## What to work on
In the listing below, locate the line containing "if startswith sep" and the line containing "match find_sep sep s with". Output both of them and every line between, exactly as written, and nothing more.

## Information
(** * NetRiskScanner: the scan-lifecycle controller [utils/nmap_runner.py]

    A shallow embedding of the [NmapRunner] class: the command builder as a
    function into an exception monad, and the controller (foreground calls
    [start_scan] / [stop_scan], the background [run_scan] thread and the
    spawned subprocess) as an executable interleaving machine. *)

From stdpp Require Import gmap strings list.
From Stdlib Require Import Ascii ZArith Lia.

Local Open Scope Z_scope.
Local Open Scope nat_scope.

(** ** Python values, exceptions and the string methods the module calls *)

Module Py.

(** The exception classes that occur in the module.  All of them derive
    from [Exception]. *)
Inductive exn_class :=
| ValueError | IndexError | KeyError | AttributeError
| OSError | UnicodeDecodeError.

Record exn := Exn { exn_cls : exn_class; exn_msg : string }.

(** [str(e)]. *)
Definition str_exn (e : exn) : string := exn_msg e.

Inductive result (A : Type) :=
| Ok (a : A)
| Raise (e : exn).
Global Arguments Ok {A} a.
Global Arguments Raise {A} e.

Global Instance result_ret : MRet result := fun A a => Ok a.
Global Instance result_bind : MBind result := fun A B f m =>
  match m with Ok a => f a | Raise e => Raise e end.

(** The values of an option dictionary that the development covers:
    [None], a [bool], an [int] or a [str]. *)
Inductive pyval :=
| PyNone
| PyBool (b : bool)
| PyInt (n : Z)
| PyStr (s : string).

Definition nonempty (s : string) : bool :=
  match s with EmptyString => false | String _ _ => true end.

(** Truth value testing, as [if v:] does it. *)
Definition truthy (v : pyval) : bool :=
  match v with
  | PyNone => false
  | PyBool b => b
  | PyInt n => negb (n =? 0)%Z
  | PyStr s => nonempty s
  end.

(** Truth value of an optional string argument ([None] or a [str]). *)
Definition truthy_str (o : option string) : bool :=
  match o with None => false | Some s => nonempty s end.

Definition type_name (v : pyval) : string :=
  match v with
  | PyNone => "NoneType" | PyBool _ => "bool"
  | PyInt _ => "int" | PyStr _ => "str"
  end.

Definition no_attribute (ty attr : string) : exn :=
  Exn AttributeError ("'" +:+ ty +:+ "' object has no attribute '" +:+ attr +:+ "'").

(** [d.get(k)]: [None] for a missing key. *)
Definition dict_get (d : gmap string pyval) (k : string) : pyval :=
  default PyNone (d !! k).

(** [d[k]]: [KeyError] for a missing key. *)
Definition dict_item (d : gmap string pyval) (k : string) : result pyval :=
  match d !! k with
  | Some v => Ok v
  | None => Raise (Exn KeyError ("'" +:+ k +:+ "'"))
  end.

(** [l[i]]. *)
Definition list_item (l : list string) (i : nat) : result string :=
  match l !! i with
  | Some x => Ok x
  | None => Raise (Exn IndexError "list index out of range")
  end.

Fixpoint string_drop (n : nat) (s : string) : string :=
  match n, s with
  | S n', String _ s' => string_drop n' s'
  | _, _ => s
  end.

(** [s.startswith(p)]. *)
Fixpoint startswith (p s : string) : bool :=
  match p, s with
  | EmptyString, _ => true
  | String a p', String b s' => Ascii.eqb a b && startswith p' s'
  | String _ _, EmptyString => false
  end.

(** The first occurrence of [sep] in [s], scanning from the left: the
    text before it and the text after it ([str.partition]). *)
Fixpoint find_sep (sep s : string) : option (string * string) :=
  if startswith sep s then Some (EmptyString, string_drop (String.length sep) s)
  else match s with
       | EmptyString => None
       | String c s' =>
           match find_sep sep s' with
           | Some (a, b) => Some (String c a, b)
           | None => None
           end
       end.

Fixpoint split_fuel (fuel : nat) (sep s : string) : list string :=
  match fuel with
  | O => [s]
  | S fuel' =>
      match find_sep sep s with
      | None => [s]
      | Some (a, b) => a :: split_fuel fuel' sep b
      end
  end.

(** [s.split(sep)] for a string [s]: the fields between the
    non-overlapping occurrences of [sep], found left to right.  Every cut
    removes at least one character, so [length s] cuts are enough. *)
Definition str_split (sep s : string) : result (list string) :=
  if nonempty sep then Ok (split_fuel (String.length s) sep s)
  else Raise (Exn ValueError "empty separator").

(** [v.split(sep)] for a dictionary value [v]. *)
Definition split (v : pyval) (sep : string) : result (list string) :=
  match v with
  | PyStr s => str_split sep s
  | _ => Raise (no_attribute (type_name v) "split")
  end.

(** Strings stand for Python [str] values in UTF-8: a character is one to
    four bytes, and the bytes below 128 are the characters below 128.

    [utf8 codes] is the string of the given bytes. *)
Definition utf8 (codes : list nat) : string :=
  String.string_of_list_ascii (map ascii_of_nat codes).
(** * reportdemo: a shallow embedding of [reportdemo.py]

    The program is a client of the InContact reporting API: it obtains a
    token, starts a report job, polls the job until a result location is
    available, fetches the base64 payload and writes the decoded text to a
    local file.

    The embedding follows the source method by method.  Python values that
    arrive from the network are kept dynamically typed ([json]); the effects
    of the program (HTTP requests, [time.sleep], [print], the output file)
    are threaded through a state-and-exception monad whose runs also return
    the list of externally visible events they produced. *)

From Stdlib Require Import ZArith List String Ascii Bool Lia QArith DecimalString.
From stdpp Require Import base option list gmap.

Local Open Scope Z_scope.

(** ** Python values *)

(** A Python [str] is a sequence of code points, a [bytes] object a sequence
    of integers below 256. *)
Abbreviation str := (list Z) (only parsing).
Abbreviation bytes := (list Z) (only parsing).

Fixpoint lit (s : string) : str :=
  match s with
  | EmptyString => []
  | String a s' => Z.of_N (N_of_ascii a) :: lit s'
  end.

Definition is_byte (b : Z) : Prop := 0 <= b < 256.

(** The exceptions the program can meet. *)
Inductive exn : Type :=
  | HTTPError (status : Z)
  | RequestException
  | JSONDecodeError
  | KeyError
  | TypeError
  | ValueError
  | BinasciiError
  | UnicodeEncodeError
  | UnicodeDecodeError
  | OSError.

Inductive result (A : Type) : Type :=
  | Ok (a : A)
  | Raise (e : exn).
Arguments Ok {A} a.
Arguments Raise {A} e.

Definition result_bind {A B} (r : result A) (f : A -> result B) : result B :=
  match r with
  | Ok a => f a
  | Raise e => Raise e
  end.
(** ** The fragment shader: the glow of a hovered cube *)

Lemma fogFactor_range (dist density : R) :
  0 <= dist -> 0 < density -> 0 <= Shader.fogFactor dist density < 1.
Proof.
  intros Hd Hk. unfold Shader.fogFactor.
  pose proof (exp_pos (- dist * density)) as Hpos.
  assert (Hle : exp (- dist * density) <= 1).
  { rewrite <- exp_0. destruct (Req_dec dist 0) as [-> | Hne].
    - replace (- 0 * density) with 0 by ring. apply Rle_refl.
    - left. apply exp_increasing. nra. }
  split_cmp; lra.
Qed.

(** X25.  The colour of a fully hovered fragment ([isHovered = 1]), seen
    from a camera away from the fragment and with a unit normal, is the
    colour it would have without hovering, blended towards the fog colour
    [(1, 0.3, 0.1)] with the weight
    [fogFactor(length(vPosition), 2 + 0.5 sin(3 time)) * (0.8 + 0.2 sin(4 time))],
    which lies in [[0, 1]], plus the fog colour times the emission
    [0.4 + 0.2 sin(5 time)], between 0.2 and 0.6, plus the fog colour times
    the edge glow [(1 - dot(viewDirection, vNormal))^4], between 0 and 16,
    whose base is not negative. *)
Theorem main_hovered_glow (inp : Shader.FragmentInput)
        (out : Shader.FragmentOutput) :
  Shader.isHovered inp = 1 ->
  Shader.cameraPosition inp <> Shader.vWorldPosition inp ->
  GLSL.dot (Shader.vNormal inp) (Shader.vNormal inp) = 1 ->
  let plain :=
    GLSL.rgb (Shader.gl_FragColor
                (Shader.main
                   (Shader.mkFragmentInput
                      (Shader.color inp) (Shader.time inp) (Shader.index inp)
                      (Shader.randomValue inp) 0
                      (Shader.vUv inp) (Shader.vPosition inp)
                      (Shader.vNormal inp) (Shader.vWorldPosition inp)
                      (Shader.cameraPosition inp))
                   out)) in
  let fogColor := GLSL.mkvec3 1.0 0.3 0.1 in
  let weight :=
    Shader.fogFactor (GLSL.length (Shader.vPosition inp))
                     (2.0 + sin (Shader.time inp * 3.0) * 0.5)
    * (0.8 + 0.2 * sin (Shader.time inp * 4.0)) in
  let emission := 0.4 + 0.2 * sin (Shader.time inp * 5.0) in
  let edge :=
    1.0 - GLSL.dot (Shader.viewDirectionOf inp) (Shader.vNormal inp) in
  0 <= weight <= 1 /\
  0.2 <= emission <= 0.6 /\
  0 <= edge <= 2 /\
  0 <= edge ^ 4 <= 16 /\
  GLSL.rgb (Shader.gl_FragColor (Shader.main inp out)) =
  GLSL.vadd (GLSL.vadd (GLSL.mix3 plain fogColor weight)
                       (GLSL.scalev emission fogColor))
            (GLSL.scalev (edge ^ 4) fogColor).
Proof.
  intros Hh Hcam Hn. cbv zeta.
  set (fog := Shader.fogFactor (GLSL.length (Shader.vPosition inp))
                (2.0 + sin (Shader.time inp * 3.0) * 0.5)).
  set (pulse := 0.8 + 0.2 * sin (Shader.time inp * 4.0)).
  pose proof (SIN_bound (Shader.time inp * 3.0)) as S3.
  pose proof (SIN_bound (Shader.time inp * 4.0)) as S4.
  pose proof (SIN_bound (Shader.time inp * 5.0)) as S5.
  assert (Hfog : 0 <= fog < 1).
  { unfold fog. apply fogFactor_range; [| lra].
    unfold GLSL.length. apply sqrt_pos. }
  assert (Hd : -1 <= GLSL.dot (Shader.viewDirectionOf inp) (Shader.vNormal inp)
               <= 1).
  { apply unit_dot_bounds; [| exact Hn].
    apply normalize_unit. apply vsub_nonzero. exact Hcam. }
  split; [unfold pulse; nra |].
  split; [lra |].
  split; [lra |].
  split.
  { split; [apply pow_le; lra |].
    replace 16 with (2 ^ 4) by (cbn [pow]; lra). apply pow_incr. lra. }
  unfold Shader.main at 2. unfold Shader.viewDirectionOf at 2 3.
  cbn [Shader.color Shader.time Shader.index Shader.randomValue
       Shader.isHovered Shader.vUv Shader.vPosition Shader.vNormal
       Shader.vWorldPosition Shader.cameraPosition Shader.gl_FragColor
       GLSL.rgb].
  rewrite (Rgtb_false 0 0.0) by lra.
  fold (Shader.viewDirectionOf inp).
  unfold Shader.main, Shader.hoverGlow.
  rewrite Hh, Rgtb_true by lra.
  cbn [Shader.gl_FragColor GLSL.rgb].
  fold fog. fold pulse.
  unfold GLSL.vadd, GLSL.vscale, GLSL.scalev, GLSL.mix3, GLSL.mix.
  cbn [GLSL.vx GLSL.vy GLSL.vz].
  f_equal; ring.
Qed.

## Task answer
  if startswith sep s then Some (EmptyString, string_drop (String.length sep) s)
  else match s with
       | EmptyString => None
       | String c s' =>
           match find_sep sep s' with
           | Some (a, b) => Some (String c a, b)
           | None => None
           end
       end.

Fixpoint split_fuel (fuel : nat) (sep s : string) : list string :=
  match fuel with
  | O => [s]
  | S fuel' =>
      match find_sep sep s with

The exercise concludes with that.